Task material:
(** [Every] rounds a positive delay down to whole seconds, one second at least. *)
Lemma Every_delay d :
  second_dur <= Delay (Every d) /\ Delay (Every d) mod second_dur = 0.
Proof.
  unfold Every. cbn [Delay].
  set (e := if d <? second_dur then second_dur else d).
  assert (second_dur <= e) as He by (subst e; destruct (d <? second_dur) eqn:E; z_bools; lia).
  clearbody e. unfold second_dur, nanos in *. Z.to_euclidean_division_equations; lia.
Qed.

(** The next activation of a constant delay is on a whole second, strictly
    later than [t], and at most the delay after it. *)
Theorem Every_next (d : Z) (t : time) :
  on_second (delay_next (Every d) t) /\
  t_ns t < t_ns (delay_next (Every d) t) <= t_ns t + Delay (Every d).
Proof.
  destruct (Every_delay d) as [H1 H2]. unfold delay_next, on_second, t_nanosecond.
  cbn [t_ns t_add]. unfold second_dur, nanos in *. Z.to_euclidean_division_equations; lia.
Qed.

Definition delay_ok (s : ConstantDelaySchedule) : Prop := second_dur <= Delay s.

Lemma delay_next_later s t :
  delay_ok s -> is_zero (delay_next s t) = false -> before t (delay_next s t) = true.
Proof.
  intros H _. apply Z.ltb_lt. unfold delay_ok, delay_next, t_nanosecond in *. cbn [t_ns t_add].
  unfold second_dur, nanos in *. pose proof (Z.mod_pos_bound (t_ns t) 1000000000). lia.
Qed.

#[export] Instance delay_schedule : Schedule ConstantDelaySchedule :=
  {| sched_next := delay_next; sched_ok := delay_ok; sched_later := delay_next_later |}.

(** The schedules a parser returns, and the interface they share. *)
Inductive any_schedule := Spec (s : SpecSchedule) | ConstantDelay (s : ConstantDelaySchedule).

#[export] Instance parsed_schedule `{lz : local_zone} : Schedule any_schedule := {|
  sched_next a := match a with Spec s => sched_next s | ConstantDelay s => sched_next s end;
  sched_ok a := match a with Spec s => sched_ok s | ConstantDelay s => sched_ok s end;
  sched_later a := match a with Spec s => sched_later s | ConstantDelay s => sched_later s end
|}.
(* ===== verification/CronParser.v ===== *)
(** The cron expression parser of package [job] (job/parser.go): fields and
    their ranges to bit sets, optional fields and defaults, time zones and
    descriptors.

    [time.LoadLocation] reads the zone database of the machine and is an
    argument, [load_location]. *)

From S2P Require Import Prelude GoStrings GoTime GoDuration CronSpec.
From Stdlib Require Import Ascii.
#[local] Open Scope string_scope.
#[local] Open Scope Z_scope.

(** ** Errors *)

Inductive parse_error :=
  | EmptySpec
  | BadLocation (name : string)
  | DescriptorNotAccepted (spec : string)
  | MultipleOptionals
  | FieldCount (min max count : Z)
  | UnknownOptional
  | NotAnInt (expr : string) (e : num_error)
  | NegativeNumber (num : Z) (expr : string)
  | TooManyHyphens (expr : string)
  | TooManySlashes (expr : string)
  | BelowMinimum (start min : Z) (expr : string)
  | AboveMaximum (end_ max : Z) (expr : string)
  | BeyondEnd (start end_ : Z) (expr : string)
  | ZeroStep (expr : string)
  | BadDuration (descriptor : string)
  | UnrecognizedDescriptor (descriptor : string).

Abbreviation parse_result := (outcome parse_error).

(** ** Options: a bit set *)

Definition opt_Second : Z := Z.shiftl 1 0.
Definition opt_SecondOptional : Z := Z.shiftl 1 1.
Definition opt_Minute : Z := Z.shiftl 1 2.
Definition opt_Hour : Z := Z.shiftl 1 3.
Definition opt_Dom : Z := Z.shiftl 1 4.
Definition opt_Month : Z := Z.shiftl 1 5.
Definition opt_Dow : Z := Z.shiftl 1 6.
Definition opt_DowOptional : Z := Z.shiftl 1 7.
Definition opt_Descriptor : Z := Z.shiftl 1 8.

Definition places : list Z := [opt_Second; opt_Minute; opt_Hour; opt_Dom; opt_Month; opt_Dow].
Definition defaults : list string := ["0"; "0"; "0"; "*"; "*"; "*"].

Definition has_opt (options o : Z) : bool := 0 <? Z.land options o.

Record Parser := mk_parser { options : Z }.

Definition count_optionals (opts : Z) : Z :=
  (if has_opt opts opt_SecondOptional then 1 else 0) + (if has_opt opts opt_DowOptional then 1 else 0).

(** [NewParser]. *)
Definition NewParser (opts : Z) : parse_result Parser :=
  if 1 <? count_optionals opts then Panic "multiple optionals may not be configured"
  else Ok (mk_parser opts).

(** ** Bit sets *)

Definition max_uint64 : Z := 2 ^ 64 - 1.

(** [^x] on uint64. *)
Definition not64 (x : Z) : Z := uint64 (Z.lnot x).

(** The loop [for i := min; i <= max; i += step { bits |= 1 << i }]; [None] when
    the fuel runs out. *)
Fixpoint bits_loop (fuel : nat) (i max step bits : Z) : option Z :=
  if i <=? max then
    match fuel with
    | O => None
    | S k => bits_loop k (uint64 (i + step)) max step (Z.lor bits (uint64 (Z.shiftl 1 i)))
    end
  else Some bits.

(** [getBits]; the loop runs at most once per value of the range. *)
Definition getBits (min max step : Z) : parse_result Z :=
  if step =? 1 then
    Ok (Z.land (not64 (uint64 (Z.shiftl max_uint64 (max + 1)))) (uint64 (Z.shiftl max_uint64 min)))
  else
    match bits_loop (Z.to_nat (max - min + 1)) min max step 0 with
    | Some bits => Ok bits
    | None => Panic "getBits does not return"
    end.

(** [all]. *)
Definition all (r : bounds) : parse_result Z :=
  let* bits := getBits (b_min r) (b_max r) 1 in Ok (Z.lor bits starBit).

(** ** Numbers and ranges *)

(** [mustParseInt]. *)
Definition mustParseInt (expr : string) : parse_result Z :=
  let* num := map_err (NotAnInt expr) (atoi expr) in
  if num <? 0 then Err (NegativeNumber num expr) else Ok (uint64 num).

(** [parseIntOrName]. *)
Definition parseIntOrName (expr : string) (names : option (list (string * Z))) : parse_result Z :=
  match names with
  | Some l =>
      match assoc_str (to_lower expr) l with
      | Some namedInt => Ok namedInt
      | None => mustParseInt expr
      end
  | None => mustParseInt expr
  end.

(** The range before the step: start, end, and the star bit. *)
Definition low_high (expr : string) (lowAndHigh : list string) (r : bounds) : parse_result (Z * Z * Z) :=
  let low := hd "" lowAndHigh in
  if String.eqb low "*" || String.eqb low "?" then Ok (b_min r, b_max r, starBit)
  else
    let* start := parseIntOrName low (b_names r) in
    match lowAndHigh with
    | [_] => Ok (start, start, 0)
    | [_; high] => let* end_ := parseIntOrName high (b_names r) in Ok (start, end_, 0)
    | _ => Err (TooManyHyphens expr)
    end.

(** [getRange]: number | number "-" number [ "/" number ]. *)
Definition getRange (expr : string) (r : bounds) : parse_result Z :=
  let rangeAndStep := split_on "/"%char expr in
  let lowAndHigh := split_on "-"%char (hd "" rangeAndStep) in
  let singleDigit := (length lowAndHigh =? 1)%nat in
  let* (start, end_, extra) := low_high expr lowAndHigh r in
  let* (end_, step, extra) :=
    match rangeAndStep with
    | [_] => Ok (end_, 1, extra)
    | [_; st] =>
        let* step := mustParseInt st in
        Ok (if singleDigit then b_max r else end_, step, if 1 <? step then 0 else extra)
    | _ => Err (TooManySlashes expr)
    end in
  if start <? b_min r then Err (BelowMinimum start (b_min r) expr)
  else if b_max r <? end_ then Err (AboveMaximum end_ (b_max r) expr)
  else if end_ <? start then Err (BeyondEnd start end_ expr)
  else if step =? 0 then Err (ZeroStep expr)
  else let* bits := getBits start end_ step in Ok (Z.lor bits extra).

(** The union of the ranges of a field. *)
Fixpoint get_ranges (bits : Z) (ranges : list string) (r : bounds) : parse_result Z :=
  match ranges with
  | [] => Ok bits
  | expr :: rest => let* bit := getRange expr r in get_ranges (Z.lor bits bit) rest r
  end.

(** [getField]: a comma-separated list of ranges. *)
Definition getField (field : string) (r : bounds) : parse_result Z :=
  get_ranges 0 (fields_on ","%char field) r.

(** ** Fields, optional fields and defaults *)

(** Each place takes the next given field if it is configured, else its default. *)
Fixpoint expand_fields (opts : Z) (places : list Z) (defaults given : list string) : parse_result (list string) :=
  match places, defaults with
  | p :: ps, d :: ds =>
      if has_opt opts p then
        match given with
        | f :: fs => let* rest := expand_fields opts ps ds fs in Ok (f :: rest)
        | [] => Panic "index out of range"
        end
      else let* rest := expand_fields opts ps ds given in Ok (d :: rest)
  | _, _ => Ok []
  end.

(** An optional field counts as configured. *)
Definition effective_options (opts : Z) : Z :=
  let opts := if has_opt opts opt_SecondOptional then Z.lor opts opt_Second else opts in
  if has_opt opts opt_DowOptional then Z.lor opts opt_Dow else opts.

(** [normalizeFields]. *)
Definition normalizeFields (fields : list string) (opts : Z) : parse_result (list string) :=
  let optionals := count_optionals opts in
  let opts' := effective_options opts in
  if 1 <? optionals then Err MultipleOptionals
  else
    let max := Z.of_nat (length (List.filter (has_opt opts') places)) in
    let min := max - optionals in
    let count := Z.of_nat (length fields) in
    if (count <? min) || (max <? count) then Err (FieldCount min max count)
    else
      let* fields :=
        if (min <? max) && (count =? min) then
          if has_opt opts' opt_DowOptional then Ok (app fields [nth 5 defaults ""])
          else if has_opt opts' opt_SecondOptional then Ok (nth 0 defaults "" :: fields)
          else Err UnknownOptional
        else Ok fields in
      expand_fields opts' places defaults fields.

(** ** Descriptors *)

Definition one_bit (n : Z) : Z := uint64 (Z.shiftl 1 n).

Definition every : string := "@every ".

(** [parseDescriptor]. *)
Definition parseDescriptor (descriptor : string) (loc : location) : parse_result any_schedule :=
  let s0 := one_bit (b_min seconds) in
  let m0 := one_bit (b_min minutes) in
  let h0 := one_bit (b_min hours) in
  let* all_hours := all hours in
  let* all_dom := all dom in
  let* all_months := all months in
  let* all_dow := all dow in
  if String.eqb descriptor "@yearly" || String.eqb descriptor "@annually" then
    Ok (Spec (mk_spec s0 m0 h0 (one_bit (b_min dom)) (one_bit (b_min months)) all_dow loc))
  else if String.eqb descriptor "@monthly" then
    Ok (Spec (mk_spec s0 m0 h0 (one_bit (b_min dom)) all_months all_dow loc))
  else if String.eqb descriptor "@weekly" then
    Ok (Spec (mk_spec s0 m0 h0 all_dom all_months (one_bit (b_min dow)) loc))
  else if String.eqb descriptor "@daily" || String.eqb descriptor "@midnight" then
    Ok (Spec (mk_spec s0 m0 h0 all_dom all_months all_dow loc))
  else if String.eqb descriptor "@hourly" then
    Ok (Spec (mk_spec s0 m0 all_hours all_dom all_months all_dow loc))
  else if has_prefix descriptor every then
    match parse_duration (drop_str (String.length every) descriptor) with
    | Some duration => Ok (ConstantDelay (Every duration))
    | None => Err (BadDuration descriptor)
    end
  else Err (UnrecognizedDescriptor descriptor).

(** ** [Parser.Parse] *)

Section Parse.
Variable load_location : string -> option location.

What you should do:
All lines above between those holding "second_dur <= Delay (Every" and "descriptors.", inclusive, must be set down unchanged, and no other line may be included.

Answer section:
  second_dur <= Delay (Every d) /\ Delay (Every d) mod second_dur = 0.
Proof.
  unfold Every. cbn [Delay].
  set (e := if d <? second_dur then second_dur else d).
  assert (second_dur <= e) as He by (subst e; destruct (d <? second_dur) eqn:E; z_bools; lia).
  clearbody e. unfold second_dur, nanos in *. Z.to_euclidean_division_equations; lia.
Qed.

(** The next activation of a constant delay is on a whole second, strictly
    later than [t], and at most the delay after it. *)
Theorem Every_next (d : Z) (t : time) :
  on_second (delay_next (Every d) t) /\
  t_ns t < t_ns (delay_next (Every d) t) <= t_ns t + Delay (Every d).
Proof.
  destruct (Every_delay d) as [H1 H2]. unfold delay_next, on_second, t_nanosecond.
  cbn [t_ns t_add]. unfold second_dur, nanos in *. Z.to_euclidean_division_equations; lia.
Qed.

Definition delay_ok (s : ConstantDelaySchedule) : Prop := second_dur <= Delay s.

Lemma delay_next_later s t :
  delay_ok s -> is_zero (delay_next s t) = false -> before t (delay_next s t) = true.
Proof.
  intros H _. apply Z.ltb_lt. unfold delay_ok, delay_next, t_nanosecond in *. cbn [t_ns t_add].
  unfold second_dur, nanos in *. pose proof (Z.mod_pos_bound (t_ns t) 1000000000). lia.
Qed.

#[export] Instance delay_schedule : Schedule ConstantDelaySchedule :=
  {| sched_next := delay_next; sched_ok := delay_ok; sched_later := delay_next_later |}.

(** The schedules a parser returns, and the interface they share. *)
Inductive any_schedule := Spec (s : SpecSchedule) | ConstantDelay (s : ConstantDelaySchedule).

#[export] Instance parsed_schedule `{lz : local_zone} : Schedule any_schedule := {|
  sched_next a := match a with Spec s => sched_next s | ConstantDelay s => sched_next s end;
  sched_ok a := match a with Spec s => sched_ok s | ConstantDelay s => sched_ok s end;
  sched_later a := match a with Spec s => sched_later s | ConstantDelay s => sched_later s end
|}.
(* ===== verification/CronParser.v ===== *)
(** The cron expression parser of package [job] (job/parser.go): fields and
    their ranges to bit sets, optional fields and defaults, time zones and
    descriptors.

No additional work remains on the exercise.